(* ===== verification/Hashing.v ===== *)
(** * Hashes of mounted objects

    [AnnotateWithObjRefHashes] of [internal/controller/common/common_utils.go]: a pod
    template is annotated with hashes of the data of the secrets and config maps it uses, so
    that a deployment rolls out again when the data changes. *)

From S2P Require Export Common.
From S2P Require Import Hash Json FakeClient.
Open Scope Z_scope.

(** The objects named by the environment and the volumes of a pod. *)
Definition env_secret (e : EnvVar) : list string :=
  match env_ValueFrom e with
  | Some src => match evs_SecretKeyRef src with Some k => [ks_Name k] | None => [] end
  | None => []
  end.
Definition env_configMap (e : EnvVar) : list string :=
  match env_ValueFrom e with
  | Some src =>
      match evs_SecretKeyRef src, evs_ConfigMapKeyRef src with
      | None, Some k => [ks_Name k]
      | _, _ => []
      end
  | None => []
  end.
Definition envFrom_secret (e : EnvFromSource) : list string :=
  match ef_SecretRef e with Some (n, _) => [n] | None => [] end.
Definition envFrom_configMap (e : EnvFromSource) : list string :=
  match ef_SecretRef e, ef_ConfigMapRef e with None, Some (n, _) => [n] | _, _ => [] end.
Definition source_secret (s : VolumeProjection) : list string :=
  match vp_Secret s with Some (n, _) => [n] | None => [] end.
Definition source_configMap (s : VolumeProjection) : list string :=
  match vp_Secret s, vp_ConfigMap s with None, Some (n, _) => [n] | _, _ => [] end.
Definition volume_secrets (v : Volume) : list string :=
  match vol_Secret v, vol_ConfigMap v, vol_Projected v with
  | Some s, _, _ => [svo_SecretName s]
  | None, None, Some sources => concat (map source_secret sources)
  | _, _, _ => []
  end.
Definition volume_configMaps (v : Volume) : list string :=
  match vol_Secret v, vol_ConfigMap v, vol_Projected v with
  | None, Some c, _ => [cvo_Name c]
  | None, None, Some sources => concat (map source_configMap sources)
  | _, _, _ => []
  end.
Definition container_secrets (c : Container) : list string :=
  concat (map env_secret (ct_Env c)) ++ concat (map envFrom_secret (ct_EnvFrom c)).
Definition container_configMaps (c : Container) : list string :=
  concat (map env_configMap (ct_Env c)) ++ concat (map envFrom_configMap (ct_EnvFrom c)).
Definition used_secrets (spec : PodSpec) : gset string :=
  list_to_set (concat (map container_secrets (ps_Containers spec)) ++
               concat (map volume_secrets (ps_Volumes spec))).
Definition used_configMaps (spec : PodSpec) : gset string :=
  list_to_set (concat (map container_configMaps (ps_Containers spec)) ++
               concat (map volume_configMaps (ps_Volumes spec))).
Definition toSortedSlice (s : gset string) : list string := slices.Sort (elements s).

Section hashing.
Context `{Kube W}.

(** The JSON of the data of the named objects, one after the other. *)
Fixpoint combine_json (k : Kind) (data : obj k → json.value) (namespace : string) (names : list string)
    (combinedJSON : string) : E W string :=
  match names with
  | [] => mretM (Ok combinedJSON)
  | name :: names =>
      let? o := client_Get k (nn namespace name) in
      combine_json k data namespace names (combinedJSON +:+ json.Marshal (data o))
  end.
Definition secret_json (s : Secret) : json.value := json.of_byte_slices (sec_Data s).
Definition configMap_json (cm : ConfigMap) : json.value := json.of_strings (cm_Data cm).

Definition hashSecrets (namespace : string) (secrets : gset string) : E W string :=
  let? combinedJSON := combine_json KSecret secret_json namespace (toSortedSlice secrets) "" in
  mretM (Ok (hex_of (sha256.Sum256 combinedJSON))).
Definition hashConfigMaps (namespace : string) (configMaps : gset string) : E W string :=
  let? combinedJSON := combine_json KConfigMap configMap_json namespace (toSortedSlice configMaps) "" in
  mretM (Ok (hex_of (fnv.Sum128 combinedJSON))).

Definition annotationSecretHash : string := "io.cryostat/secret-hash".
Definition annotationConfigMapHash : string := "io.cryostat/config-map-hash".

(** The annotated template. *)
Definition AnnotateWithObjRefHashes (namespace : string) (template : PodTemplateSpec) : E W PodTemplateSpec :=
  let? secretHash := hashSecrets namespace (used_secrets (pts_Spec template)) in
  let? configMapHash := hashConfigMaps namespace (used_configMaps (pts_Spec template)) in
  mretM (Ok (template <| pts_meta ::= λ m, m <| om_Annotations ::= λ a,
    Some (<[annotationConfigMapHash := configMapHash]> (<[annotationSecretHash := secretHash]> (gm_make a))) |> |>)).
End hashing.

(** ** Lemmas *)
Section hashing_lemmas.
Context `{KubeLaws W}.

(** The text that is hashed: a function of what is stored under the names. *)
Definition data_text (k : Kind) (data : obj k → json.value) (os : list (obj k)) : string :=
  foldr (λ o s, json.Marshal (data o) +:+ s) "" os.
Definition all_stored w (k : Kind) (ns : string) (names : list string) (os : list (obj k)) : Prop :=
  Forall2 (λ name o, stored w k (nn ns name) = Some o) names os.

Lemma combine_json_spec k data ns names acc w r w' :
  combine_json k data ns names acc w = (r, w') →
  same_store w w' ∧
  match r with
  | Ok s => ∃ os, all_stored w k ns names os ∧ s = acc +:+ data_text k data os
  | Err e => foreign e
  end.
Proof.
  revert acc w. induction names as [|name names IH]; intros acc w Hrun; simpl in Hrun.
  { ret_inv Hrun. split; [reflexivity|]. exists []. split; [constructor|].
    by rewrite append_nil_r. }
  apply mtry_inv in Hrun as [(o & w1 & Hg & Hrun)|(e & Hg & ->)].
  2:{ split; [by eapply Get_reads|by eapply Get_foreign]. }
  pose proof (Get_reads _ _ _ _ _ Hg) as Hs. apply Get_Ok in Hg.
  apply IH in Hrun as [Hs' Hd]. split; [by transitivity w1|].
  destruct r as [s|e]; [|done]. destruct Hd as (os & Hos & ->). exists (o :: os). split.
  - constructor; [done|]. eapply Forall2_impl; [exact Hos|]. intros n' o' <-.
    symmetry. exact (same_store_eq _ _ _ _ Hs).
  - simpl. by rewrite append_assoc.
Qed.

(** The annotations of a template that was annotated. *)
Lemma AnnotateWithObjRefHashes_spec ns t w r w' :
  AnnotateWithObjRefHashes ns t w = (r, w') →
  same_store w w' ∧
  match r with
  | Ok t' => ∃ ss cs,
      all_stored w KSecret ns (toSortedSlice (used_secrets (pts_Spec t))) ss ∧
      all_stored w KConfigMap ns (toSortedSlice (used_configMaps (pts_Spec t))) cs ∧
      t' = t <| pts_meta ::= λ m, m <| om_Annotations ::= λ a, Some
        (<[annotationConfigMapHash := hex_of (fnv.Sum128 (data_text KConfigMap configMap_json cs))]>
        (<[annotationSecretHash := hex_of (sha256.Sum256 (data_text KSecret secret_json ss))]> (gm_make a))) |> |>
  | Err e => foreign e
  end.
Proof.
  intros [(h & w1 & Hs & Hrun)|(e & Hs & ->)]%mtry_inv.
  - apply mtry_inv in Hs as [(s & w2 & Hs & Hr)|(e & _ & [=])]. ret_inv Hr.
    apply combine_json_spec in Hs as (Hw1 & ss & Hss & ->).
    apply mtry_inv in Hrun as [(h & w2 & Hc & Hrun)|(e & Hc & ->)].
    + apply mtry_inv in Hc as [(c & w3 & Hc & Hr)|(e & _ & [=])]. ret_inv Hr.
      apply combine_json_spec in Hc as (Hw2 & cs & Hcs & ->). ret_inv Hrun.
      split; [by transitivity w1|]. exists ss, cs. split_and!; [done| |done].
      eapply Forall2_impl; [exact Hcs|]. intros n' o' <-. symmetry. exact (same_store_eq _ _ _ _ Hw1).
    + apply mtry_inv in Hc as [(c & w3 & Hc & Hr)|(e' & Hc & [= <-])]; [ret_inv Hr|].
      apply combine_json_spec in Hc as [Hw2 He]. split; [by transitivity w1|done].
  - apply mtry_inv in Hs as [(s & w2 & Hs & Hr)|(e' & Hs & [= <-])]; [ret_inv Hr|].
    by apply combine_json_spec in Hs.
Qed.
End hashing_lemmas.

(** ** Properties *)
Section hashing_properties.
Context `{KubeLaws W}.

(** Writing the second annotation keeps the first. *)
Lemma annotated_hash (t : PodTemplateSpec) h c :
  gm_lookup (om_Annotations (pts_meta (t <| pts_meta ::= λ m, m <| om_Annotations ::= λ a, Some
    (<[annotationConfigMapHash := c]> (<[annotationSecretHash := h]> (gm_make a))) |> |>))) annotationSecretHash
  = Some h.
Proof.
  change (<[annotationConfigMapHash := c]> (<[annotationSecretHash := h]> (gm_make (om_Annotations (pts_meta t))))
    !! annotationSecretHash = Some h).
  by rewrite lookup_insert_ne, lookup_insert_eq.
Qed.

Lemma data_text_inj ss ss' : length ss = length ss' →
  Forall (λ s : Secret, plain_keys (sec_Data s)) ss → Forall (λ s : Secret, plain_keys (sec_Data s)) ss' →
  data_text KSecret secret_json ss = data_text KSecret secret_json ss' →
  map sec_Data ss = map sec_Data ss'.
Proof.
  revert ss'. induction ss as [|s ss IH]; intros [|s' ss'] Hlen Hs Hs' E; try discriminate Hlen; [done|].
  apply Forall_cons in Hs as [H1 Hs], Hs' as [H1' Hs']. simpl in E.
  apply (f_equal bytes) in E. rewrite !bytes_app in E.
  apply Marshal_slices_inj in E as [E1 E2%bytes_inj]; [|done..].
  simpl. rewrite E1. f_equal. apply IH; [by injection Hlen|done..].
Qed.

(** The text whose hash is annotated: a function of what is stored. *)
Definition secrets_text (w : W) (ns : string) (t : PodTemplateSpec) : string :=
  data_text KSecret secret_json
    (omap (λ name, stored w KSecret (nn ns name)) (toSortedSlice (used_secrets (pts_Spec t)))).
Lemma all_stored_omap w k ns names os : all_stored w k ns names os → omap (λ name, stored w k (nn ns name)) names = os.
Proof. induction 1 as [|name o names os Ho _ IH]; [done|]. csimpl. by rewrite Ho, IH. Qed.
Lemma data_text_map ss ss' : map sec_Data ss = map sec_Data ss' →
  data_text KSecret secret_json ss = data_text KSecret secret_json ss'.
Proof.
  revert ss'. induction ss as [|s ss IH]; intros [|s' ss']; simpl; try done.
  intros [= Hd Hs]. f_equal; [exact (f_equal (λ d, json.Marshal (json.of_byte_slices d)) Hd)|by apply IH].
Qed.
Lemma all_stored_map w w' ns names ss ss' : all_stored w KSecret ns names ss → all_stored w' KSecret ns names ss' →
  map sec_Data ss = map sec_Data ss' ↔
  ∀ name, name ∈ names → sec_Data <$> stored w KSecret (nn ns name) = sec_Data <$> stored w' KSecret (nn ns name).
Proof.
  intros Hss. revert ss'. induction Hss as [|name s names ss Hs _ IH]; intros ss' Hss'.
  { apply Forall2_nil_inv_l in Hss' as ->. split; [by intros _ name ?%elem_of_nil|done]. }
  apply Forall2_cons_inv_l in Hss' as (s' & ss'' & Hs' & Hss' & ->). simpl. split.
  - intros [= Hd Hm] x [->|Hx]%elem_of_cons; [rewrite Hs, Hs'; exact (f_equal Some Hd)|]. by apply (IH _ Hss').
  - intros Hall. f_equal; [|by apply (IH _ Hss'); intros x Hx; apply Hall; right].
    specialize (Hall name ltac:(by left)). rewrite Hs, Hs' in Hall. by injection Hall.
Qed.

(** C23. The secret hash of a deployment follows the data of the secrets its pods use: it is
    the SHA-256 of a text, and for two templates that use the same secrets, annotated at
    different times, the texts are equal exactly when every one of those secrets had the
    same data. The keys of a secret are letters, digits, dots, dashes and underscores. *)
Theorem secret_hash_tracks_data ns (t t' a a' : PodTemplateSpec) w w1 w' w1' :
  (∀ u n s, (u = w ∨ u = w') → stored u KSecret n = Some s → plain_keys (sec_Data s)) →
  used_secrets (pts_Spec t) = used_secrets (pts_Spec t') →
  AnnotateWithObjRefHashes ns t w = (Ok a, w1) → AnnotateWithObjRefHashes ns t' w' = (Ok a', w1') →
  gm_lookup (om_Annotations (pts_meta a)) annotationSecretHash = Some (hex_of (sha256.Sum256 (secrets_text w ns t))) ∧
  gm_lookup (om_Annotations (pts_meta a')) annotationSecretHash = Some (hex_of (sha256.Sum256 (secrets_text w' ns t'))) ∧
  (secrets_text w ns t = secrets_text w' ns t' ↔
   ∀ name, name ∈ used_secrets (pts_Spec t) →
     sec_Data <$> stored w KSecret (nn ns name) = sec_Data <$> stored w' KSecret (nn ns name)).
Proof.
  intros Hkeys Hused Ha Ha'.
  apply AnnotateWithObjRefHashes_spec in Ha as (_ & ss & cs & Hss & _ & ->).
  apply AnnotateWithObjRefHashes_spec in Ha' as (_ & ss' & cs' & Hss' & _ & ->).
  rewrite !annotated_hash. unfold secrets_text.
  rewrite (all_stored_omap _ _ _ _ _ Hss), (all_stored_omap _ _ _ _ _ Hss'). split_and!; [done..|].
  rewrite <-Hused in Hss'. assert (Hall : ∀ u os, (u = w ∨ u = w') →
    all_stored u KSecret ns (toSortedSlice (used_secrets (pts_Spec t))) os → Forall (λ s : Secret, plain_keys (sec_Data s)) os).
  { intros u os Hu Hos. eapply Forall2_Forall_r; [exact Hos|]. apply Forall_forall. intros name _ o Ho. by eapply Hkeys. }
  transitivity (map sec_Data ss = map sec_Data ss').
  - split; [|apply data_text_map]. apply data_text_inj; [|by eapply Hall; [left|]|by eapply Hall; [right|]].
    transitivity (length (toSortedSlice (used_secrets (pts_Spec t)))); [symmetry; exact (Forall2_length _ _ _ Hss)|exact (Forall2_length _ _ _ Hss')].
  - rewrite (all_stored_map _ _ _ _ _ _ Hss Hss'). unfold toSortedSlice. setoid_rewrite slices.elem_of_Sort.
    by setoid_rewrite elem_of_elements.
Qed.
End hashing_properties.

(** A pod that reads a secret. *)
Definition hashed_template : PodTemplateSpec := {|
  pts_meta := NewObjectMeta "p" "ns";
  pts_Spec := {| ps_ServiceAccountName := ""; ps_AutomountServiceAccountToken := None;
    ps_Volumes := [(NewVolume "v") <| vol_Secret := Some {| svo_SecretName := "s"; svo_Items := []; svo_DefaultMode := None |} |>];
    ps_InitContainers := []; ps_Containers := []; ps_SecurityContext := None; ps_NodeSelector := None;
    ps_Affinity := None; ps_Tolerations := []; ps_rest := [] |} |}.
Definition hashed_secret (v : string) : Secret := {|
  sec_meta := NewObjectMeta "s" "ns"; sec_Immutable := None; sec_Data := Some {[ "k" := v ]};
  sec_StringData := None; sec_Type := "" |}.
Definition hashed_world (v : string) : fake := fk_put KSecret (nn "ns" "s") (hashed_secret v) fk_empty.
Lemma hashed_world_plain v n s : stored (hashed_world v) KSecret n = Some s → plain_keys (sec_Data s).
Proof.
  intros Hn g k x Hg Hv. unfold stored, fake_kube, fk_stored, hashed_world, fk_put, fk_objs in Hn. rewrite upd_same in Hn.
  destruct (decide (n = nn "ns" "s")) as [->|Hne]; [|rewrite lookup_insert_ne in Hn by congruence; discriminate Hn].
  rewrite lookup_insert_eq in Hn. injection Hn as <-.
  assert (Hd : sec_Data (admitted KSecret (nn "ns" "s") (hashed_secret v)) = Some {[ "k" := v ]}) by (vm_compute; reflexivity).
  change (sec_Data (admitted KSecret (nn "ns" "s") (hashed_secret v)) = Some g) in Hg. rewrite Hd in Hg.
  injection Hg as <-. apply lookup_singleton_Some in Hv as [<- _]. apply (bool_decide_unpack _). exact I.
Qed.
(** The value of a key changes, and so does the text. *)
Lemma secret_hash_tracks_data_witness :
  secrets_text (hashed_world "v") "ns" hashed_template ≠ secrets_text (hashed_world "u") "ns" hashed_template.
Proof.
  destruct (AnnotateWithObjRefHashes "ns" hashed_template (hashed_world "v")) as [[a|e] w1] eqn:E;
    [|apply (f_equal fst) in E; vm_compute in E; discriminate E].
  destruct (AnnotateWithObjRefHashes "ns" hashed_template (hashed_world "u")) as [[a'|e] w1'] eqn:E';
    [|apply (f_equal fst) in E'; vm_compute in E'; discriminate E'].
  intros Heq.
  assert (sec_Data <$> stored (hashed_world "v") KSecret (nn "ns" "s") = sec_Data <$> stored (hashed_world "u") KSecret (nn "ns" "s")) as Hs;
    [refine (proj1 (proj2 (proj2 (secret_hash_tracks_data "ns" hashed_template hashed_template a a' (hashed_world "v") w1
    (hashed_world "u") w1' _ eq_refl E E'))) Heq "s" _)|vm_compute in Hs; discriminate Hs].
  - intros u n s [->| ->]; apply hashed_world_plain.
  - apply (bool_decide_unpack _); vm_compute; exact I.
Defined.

Work item
Given the records above, reproduce precisely and only the lines between the line holding "foldr (λ o s, json.Marshal" and the line holding "by rewrite append_nil_r.", inclusive.

Worked solution
  foldr (λ o s, json.Marshal (data o) +:+ s) "" os.
Definition all_stored w (k : Kind) (ns : string) (names : list string) (os : list (obj k)) : Prop :=
  Forall2 (λ name o, stored w k (nn ns name) = Some o) names os.

Lemma combine_json_spec k data ns names acc w r w' :
  combine_json k data ns names acc w = (r, w') →
  same_store w w' ∧
  match r with
  | Ok s => ∃ os, all_stored w k ns names os ∧ s = acc +:+ data_text k data os
  | Err e => foreign e
  end.
Proof.
  revert acc w. induction names as [|name names IH]; intros acc w Hrun; simpl in Hrun.
  { ret_inv Hrun. split; [reflexivity|]. exists []. split; [constructor|].
    by rewrite append_nil_r. }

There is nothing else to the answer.